While anomaly detection systems dissect network traffic or application hooks and memory calls using statistical feature identification methods, the advance to behavioral anomaly detection systems requires the use of a broader mix of statistical features, meta-data extraction, event correlation, and even more base-line tuning.

Because behavioral threat detection systems require training and labeled detection categories (i.e. threat alert types), they too suffer many of the same operational ill effects of anomaly detection systems. Tuned too tightly, they are less capable of detecting threats than an off-the-shelf intrusion detection system (network NIDS or host HIDS). Tuned to loosely, then they generate unactionable alerts more consistent with a classic anomaly detection system.

The middle ground has historically been difficult to achieve. Which anomalies are the meaningful ones from a threat detection perspective?

Inclusion of machine learning tooling in to the anomaly and behavioral detection space appears to be highly successful in closing the gap.

What machine learning brings to the table is the ability to observe and collect all anomalies in real-time, make associations to both known (i.e. trained and labeled) and unknown or unclassified behaviors, and to provide “guesses” on actions based upon how an organization’s threat response or helpdesk (or DevOps, or incident response, or network operations) team has responded in the past.

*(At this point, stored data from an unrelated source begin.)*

(** ** Window styles *)

Lemma testbit_uint32 (z i : Z) :
  0 <= i < 32 -> Z.testbit (uint32 z) i = Z.testbit z i.
Proof.
  intros Hi. unfold uint32, wrap_unsigned.
  apply Z.mod_pow2_bits_low. lia.
Qed.

Lemma testbit_int32 (z i : Z) :
  0 <= i < 32 -> Z.testbit (int32 z) i = Z.testbit z i.
Proof.
  intros Hi.
  rewrite <- (Z.mod_pow2_bits_low (int32 z) 32 i) by lia.
  rewrite <- (Z.mod_pow2_bits_low z 32 i) by lia.
  f_equal. unfold int32, wrap_signed.
  change (2 ^ (32 - 1)) with (2 ^ 31).
  rewrite Zminus_mod_idemp_l. f_equal. lia.
Qed.

Lemma testbit_clear_bits (value mask i : Z) :
  0 <= i ->
  Z.testbit (clear_bits value mask) i
  = if Z.testbit mask i then false else Z.testbit value i.
Proof.
  intros Hi. unfold clear_bits.
  rewrite Z.land_spec, Z.lnot_spec by lia.
  destruct (Z.testbit mask i), (Z.testbit value i); reflexivity.
Qed.

Lemma testbit_set_bits (value mask i : Z) :
  Z.testbit (Z.lor value mask) i
  = if Z.testbit mask i then true else Z.testbit value i.
Proof.
  rewrite Z.lor_spec.
  destruct (Z.testbit mask i), (Z.testbit value i); reflexivity.
Qed.

(** X13 — [SetResizable] changes the thick-frame bit and nothing else.
    On a live window it reads the style and writes it back with every bit
    of [WS_THICKFRAME] equal to the flag and every other of the 32 bits
    unchanged, and [IsResizable] then returns the flag.  Without a live
    window it makes no call and [IsResizable] keeps its previous answer. *)
Theorem SetResizable_changes_only_the_thick_frame :
  forall (style : Z) (this : WindowApi) (is_resizable_ flag : bool),
    (forall w, window_ this = Some w -> GetWindowHandle w <> NULL ->
       exists written,
         (SetResizable style this is_resizable_ flag).2
         = [GetWindowLong (GetWindowHandle w) GWL_STYLE;
            SetWindowLong (GetWindowHandle w) GWL_STYLE written]
         /\ (forall i, 0 <= i < 32 ->
               Z.testbit written i
               = if Z.testbit WS_THICKFRAME i then flag
                 else Z.testbit style i)
         /\ IsResizable (SetResizable style this is_resizable_ flag).1 = flag)
    /\ ((window_ this = None
         \/ exists w, window_ this = Some w /\ GetWindowHandle w = NULL) ->
        SetResizable style this is_resizable_ flag = (is_resizable_, [])).
Proof.
  intros style this is_resizable_ flag. split.
  - intros w Hw Hh. unfold SetResizable. rewrite Hw.
    destruct (GetWindowHandle w =? NULL) eqn:Hnull; [lia|].
    eexists. split; [reflexivity|]. split; [|reflexivity].
    intros i Hi. rewrite testbit_int32 by exact Hi.
    destruct flag.
    + rewrite testbit_uint32, testbit_set_bits, testbit_uint32 by exact Hi.
      reflexivity.
    + rewrite testbit_uint32, testbit_clear_bits, testbit_uint32 by lia.
      reflexivity.
  - intros [Hnone | (w & Hw & Hh)]; unfold SetResizable.
    + rewrite Hnone. reflexivity.
    + rewrite Hw, Hh. reflexivity.
Qed.

(** X14 — removing the frame or the system menu clears exactly the named
    style bits.  On a live window [SetNoFrame] writes the style without the
    bits of [WS_CAPTION] and [WS_THICKFRAME] and the extended style without
    the four edge bits, and [SetNoSystemMenu] writes the style without
    [WS_SYSMENU]; every other of the 32 bits is written as it was read.  In
    particular the thick-frame bit is cleared whatever [SetResizable] was
    last told. *)
Theorem SetNoFrame_clears_exactly_the_frame_bits :
  forall (dwStyle dwExStyle : Z) (this : WindowApi) (w : HostWindow),
    window_ this = Some w -> GetWindowHandle w <> NULL ->
    (exists style ex_style,
       SetNoFrame dwStyle dwExStyle this
       = [SetWindowLong (GetWindowHandle w) GWL_STYLE style;
          SetWindowLong (GetWindowHandle w) GWL_EXSTYLE ex_style]
       /\ (forall i, 0 <= i < 32 ->
             Z.testbit style i
             = if Z.testbit (Z.lor WS_CAPTION WS_THICKFRAME) i then false
               else Z.testbit dwStyle i)
       /\ (forall i, 0 <= i < 32 ->
             Z.testbit ex_style i
             = if Z.testbit (Z.lor (Z.lor (Z.lor WS_EX_DLGMODALFRAME
                                                 WS_EX_WINDOWEDGE)
                                          WS_EX_CLIENTEDGE)
                                   WS_EX_STATICEDGE) i
               then false else Z.testbit dwExStyle i)
       /\ (forall i, 0 <= i < 32 -> Z.testbit WS_THICKFRAME i = true ->
             Z.testbit style i = false))
    /\ (exists style,
          SetNoSystemMenu dwStyle this
          = [GetWindowLong (GetWindowHandle w) GWL_STYLE;
             SetWindowLong (GetWindowHandle w) GWL_STYLE style]
          /\ (forall i, 0 <= i < 32 ->
                Z.testbit style i
                = if Z.testbit WS_SYSMENU i then false
                  else Z.testbit dwStyle i)).
Proof.
  intros dwStyle dwExStyle this w Hw Hh.
  assert (Hnull : (GetWindowHandle w =? NULL) = false) by lia.
  assert (Hbits : forall value mask i, 0 <= i < 32 ->
            Z.testbit (int32 (uint32 (clear_bits (uint32 value) mask))) i
            = if Z.testbit mask i then false else Z.testbit value i).
  { intros value mask i Hi.
    rewrite testbit_int32, testbit_uint32, testbit_clear_bits, testbit_uint32
      by lia. reflexivity. }
  split.
  - unfold SetNoFrame. rewrite Hw, Hnull.
    do 2 eexists. split; [reflexivity|].
    repeat apply conj.
    + intros i Hi. apply Hbits, Hi.
    + intros i Hi. apply Hbits, Hi.
    + intros i Hi Hthick. rewrite Hbits by exact Hi.
      rewrite Z.lor_spec, Hthick, orb_true_r. reflexivity.
  - unfold SetNoSystemMenu. rewrite Hw, Hnull.
    eexists. split; [reflexivity|].
    intros i Hi. apply Hbits, Hi.
Qed.
Lemma dict_get_set (V : Type) (d : dict str V) (k : str) (v : V) :
  dict_get str_eqb (dict_set str_eqb d k v) k = Some v.
Proof.
  induction d as [|[k' v'] d IH]; simpl.
  - rewrite str_eqb_refl. reflexivity.
  - destruct (str_eqb k' k) eqn:E; simpl; rewrite E; [reflexivity | exact IH].
Qed.

Section WalkerProperties.

Variable rt : runtime.
Variable g : glossary.
Variable bilingual : bool.

Lemma walked_entry_key (kv kv' : str * json) :
  walked_entry rt g bilingual kv kv' -> fst kv' = fst kv.
Proof. destruct 1; reflexivity. Qed.

(** The same keys in the same order. *)
Lemma walked_dict_keys (d : list (str * json)) (j' : json) :
  walked rt g bilingual (JDict d) j' ->
  exists d', j' = JDict d' /\ map fst d' = map fst d.
Proof.
  intros H. inversion H as [| | | | | |d0 d' F]; subst.
  exists d'. split; [reflexivity|]. clear H.
  induction F as [|kv kv' d0 d' E _ IH]; simpl; [reflexivity|].
  rewrite (walked_entry_key _ _ E), IH. reflexivity.
Qed.

(** The same number of elements. *)
Lemma walked_list_length (l : list json) (j' : json) :
  walked rt g bilingual (JList l) j' ->
  exists l', j' = JList l' /\ length l' = length l.
Proof.
  intros H. inversion H as [| | | | |l0 l' F|]; subst.
  exists l'. split; [reflexivity|].
  apply eq_sym, (Forall2_length F).
Qed.

(** A scalar is returned as it is. *)
Lemma walked_scalar (j j' : json) :
  walked rt g bilingual j j' ->
  (forall l, j <> JList l) -> (forall d, j <> JDict d) -> j' = j.
Proof.
  intros H Hl Hd. destruct H; try reflexivity.
  - destruct (Hl l eq_refl).
  - destruct (Hd d eq_refl).
Qed.

Variable walk : json -> env rt -> json * env rt.

Lemma walk_items_spec (d : list (str * json)) :
  Forall (fun kv => forall e,
              walked rt g bilingual (snd kv) (fst (walk (snd kv) e))) d ->
  forall new e,
    nodup_keys (map fst d) = true ->
    (forall k, In k (map fst d) -> ~ In k (map fst new)) ->
    exists d', fst (walk_items rt walk g bilingual d new e) = new ++ d' /\
               Forall2 (walked_entry rt g bilingual) d d'.
Proof.
  induction 1 as [|[k v] d Hv _ IH]; intros new e Hnd Hfresh.
  - exists []. simpl. rewrite app_nil_r. split; [reflexivity | constructor].
  - apply nodup_keys_cons in Hnd. destruct Hnd as [Hk Hnd].
    assert (Hstep : exists v' e',
               (match v with
                | JStr s =>
                  if str_eqb k key_description
                  then let '(t, e1) := translate_text_block rt s g bilingual e in
                       (JStr t, e1)
                  else walk v e
                | _ => walk v e
                end) = (v', e') /\
               walked_entry rt g bilingual (k, v) (k, v')).
    { assert (Hother : ~ is_description (k, v) ->
                       exists v' e', walk v e = (v', e') /\
                                     walked_entry rt g bilingual (k, v) (k, v')).
      { intros N. exists (fst (walk v e)), (snd (walk v e)).
        split; [apply surjective_pairing|].
        apply entry_other; [exact N | apply (Hv e)]. }
      destruct v as [| | | |s| |];
        try (apply Hother; intros [_ [s0 E]]; discriminate).
      destruct (str_eqb k key_description) eqn:E.
      - apply str_eqb_eq in E. subst k.
        exists (JStr (fst (translate_text_block rt s g bilingual e))),
               (snd (translate_text_block rt s g bilingual e)).
        split; [|apply entry_description].
        destruct (translate_text_block rt s g bilingual e); reflexivity.
      - apply Hother. intros [E' _]. simpl in E'.
        apply str_eqb_neq in E. tauto. }
    destruct Hstep as (v' & e' & Hstep & Hentry).
    simpl. rewrite Hstep.
    rewrite dict_set_fresh by (apply Hfresh; left; reflexivity).
    destruct (IH (new ++ [(k, v')]) e' Hnd) as (d' & Hd' & F).
    { intros k0 Hin. rewrite map_app, in_app_iff. simpl.
      intros [Hn | [<- | []]].
      - apply (Hfresh k0); [right; exact Hin | exact Hn].
      - tauto. }
    exists ((k, v') :: d'). rewrite Hd', <- app_assoc. split; [reflexivity|].
    constructor; assumption.
Qed.

Lemma walk_elems_spec (l : list json) :
  Forall (fun x => forall e, walked rt g bilingual x (fst (walk x e))) l ->
  forall e, Forall2 (walked rt g bilingual) l (fst (walk_elems rt walk l e)).
Proof.
  induction 1 as [|x l Hx _ IH]; intros e; simpl; [constructor|].
  specialize (Hx e). destruct (walk x e) as [x' e1].
  specialize (IH e1). destruct (walk_elems rt walk l e1) as [r e2].
  constructor; assumption.
Qed.

End WalkerProperties.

Such systems still require baselining, but are expected to dynamically reconstruct baselines as it learns over time how the human operators respond to the “threats” it detects and alerts upon.
Machine learning approaches to anomaly and behavioral threat detection (ABTD) provide a number of benefits over older statistical-based approaches:

  • A dynamic baseline ensures that as new systems, applications, or operators are added to the environment they are “learned” without manual intervention or superfluous alerting.
  • More complex relationships between anomalies and behaviors can be observed and eventually classified; thereby extending the range of labeled threats that can be correctly classified, have risk scores assigned, and prioritized for remediation for the correct human operator.
  • Observations of human responses to generated alerts can be harnesses to automatically reevaluate risk and prioritization over detection and events. For example, three behavioral alerts are generated associated with different aspects of an observed threat (e.g. external C&C activity, lateral SQL port probing, and high-speed data exfiltration). The human operator associates and remediates them together and uses the label “malware-based database hack”. The system now learns that clusters of similar behaviors and sequencing are likely to classified and remediated the same way – therefore in future alerts the system can assign a risk and probability to the new labeled threat.
  • Outlier events can be understood in the context of typical network or host operations – even if no “threat” has been detected. Such capabilities prove valuable in monitoring the overall “health” of the environment being monitored. As helpdesk and operational (non-security) staff leverage the ABTD system, it also learns to classify and prioritize more complex sanitation events and issues (which may be impeding the performance of the observed systems or indicate a pending failure).

It is anticipated that use of these newest generation machine learning approaches to anomaly and behavioral threat detection will not only reduce the noise associated with real-time observations of complex enterprise systems and networks, but also cause security to be further embedded and operationalized as part of standard support tasks – down to the helpdesk level.